INSTRUCTIONS TO FOLLOW —
In the records below, find the line containing "assert (Hbad : utf8_encodable" and the line containing "utf8_encodable (String (Ascii.ascii_of_nat 195)"; please repeat exactly the lines from one to the other, both included, and nothing more.

[Stored data]
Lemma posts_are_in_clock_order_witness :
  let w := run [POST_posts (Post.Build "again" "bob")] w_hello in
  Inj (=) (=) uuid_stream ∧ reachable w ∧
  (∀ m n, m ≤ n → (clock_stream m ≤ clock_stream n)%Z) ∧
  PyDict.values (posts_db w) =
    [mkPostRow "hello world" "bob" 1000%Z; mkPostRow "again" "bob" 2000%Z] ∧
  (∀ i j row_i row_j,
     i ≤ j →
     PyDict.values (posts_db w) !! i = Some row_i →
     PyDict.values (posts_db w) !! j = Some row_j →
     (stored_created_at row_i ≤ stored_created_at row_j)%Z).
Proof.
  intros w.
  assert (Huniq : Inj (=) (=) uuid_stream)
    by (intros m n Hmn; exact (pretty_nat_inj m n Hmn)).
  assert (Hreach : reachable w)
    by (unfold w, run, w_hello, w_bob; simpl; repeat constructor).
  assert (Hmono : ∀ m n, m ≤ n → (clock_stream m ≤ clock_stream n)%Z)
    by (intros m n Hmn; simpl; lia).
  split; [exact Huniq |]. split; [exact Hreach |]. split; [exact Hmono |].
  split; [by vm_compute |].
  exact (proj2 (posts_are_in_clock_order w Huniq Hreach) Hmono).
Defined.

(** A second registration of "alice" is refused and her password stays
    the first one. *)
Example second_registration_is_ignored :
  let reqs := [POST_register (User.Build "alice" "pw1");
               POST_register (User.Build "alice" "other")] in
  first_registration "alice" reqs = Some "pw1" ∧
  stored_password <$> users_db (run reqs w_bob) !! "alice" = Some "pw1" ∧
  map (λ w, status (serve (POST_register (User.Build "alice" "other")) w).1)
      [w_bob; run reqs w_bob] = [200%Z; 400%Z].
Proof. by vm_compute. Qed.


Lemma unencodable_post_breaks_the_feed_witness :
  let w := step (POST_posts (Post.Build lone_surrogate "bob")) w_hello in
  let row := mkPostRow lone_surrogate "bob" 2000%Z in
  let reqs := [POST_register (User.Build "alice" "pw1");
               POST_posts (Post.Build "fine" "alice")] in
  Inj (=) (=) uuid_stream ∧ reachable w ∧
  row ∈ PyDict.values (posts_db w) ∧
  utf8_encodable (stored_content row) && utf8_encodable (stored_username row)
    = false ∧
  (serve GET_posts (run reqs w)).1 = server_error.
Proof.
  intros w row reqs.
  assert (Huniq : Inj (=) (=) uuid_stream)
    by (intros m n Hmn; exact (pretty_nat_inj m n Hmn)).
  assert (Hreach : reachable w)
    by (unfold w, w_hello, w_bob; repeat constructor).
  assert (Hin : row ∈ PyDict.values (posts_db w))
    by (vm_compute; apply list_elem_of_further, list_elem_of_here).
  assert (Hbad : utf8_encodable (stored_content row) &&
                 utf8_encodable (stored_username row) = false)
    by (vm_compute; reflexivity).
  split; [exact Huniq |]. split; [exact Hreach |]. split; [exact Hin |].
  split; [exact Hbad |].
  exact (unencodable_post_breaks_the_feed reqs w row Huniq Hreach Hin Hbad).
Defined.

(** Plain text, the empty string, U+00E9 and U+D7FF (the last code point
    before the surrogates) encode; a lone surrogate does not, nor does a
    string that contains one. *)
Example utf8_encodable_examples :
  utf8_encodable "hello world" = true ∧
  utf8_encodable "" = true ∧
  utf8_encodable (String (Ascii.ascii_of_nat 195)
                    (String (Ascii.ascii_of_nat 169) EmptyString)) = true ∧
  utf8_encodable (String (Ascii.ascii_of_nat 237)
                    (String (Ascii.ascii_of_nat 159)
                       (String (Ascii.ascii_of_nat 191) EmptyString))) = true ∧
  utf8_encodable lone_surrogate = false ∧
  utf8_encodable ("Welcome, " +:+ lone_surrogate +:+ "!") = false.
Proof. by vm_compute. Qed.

RESULT —
  assert (Hbad : utf8_encodable (stored_content row) &&
                 utf8_encodable (stored_username row) = false)
    by (vm_compute; reflexivity).
  split; [exact Huniq |]. split; [exact Hreach |]. split; [exact Hin |].
  split; [exact Hbad |].
  exact (unencodable_post_breaks_the_feed reqs w row Huniq Hreach Hin Hbad).
Defined.

(** Plain text, the empty string, U+00E9 and U+D7FF (the last code point
    before the surrogates) encode; a lone surrogate does not, nor does a
    string that contains one. *)
Example utf8_encodable_examples :
  utf8_encodable "hello world" = true ∧
  utf8_encodable "" = true ∧
  utf8_encodable (String (Ascii.ascii_of_nat 195)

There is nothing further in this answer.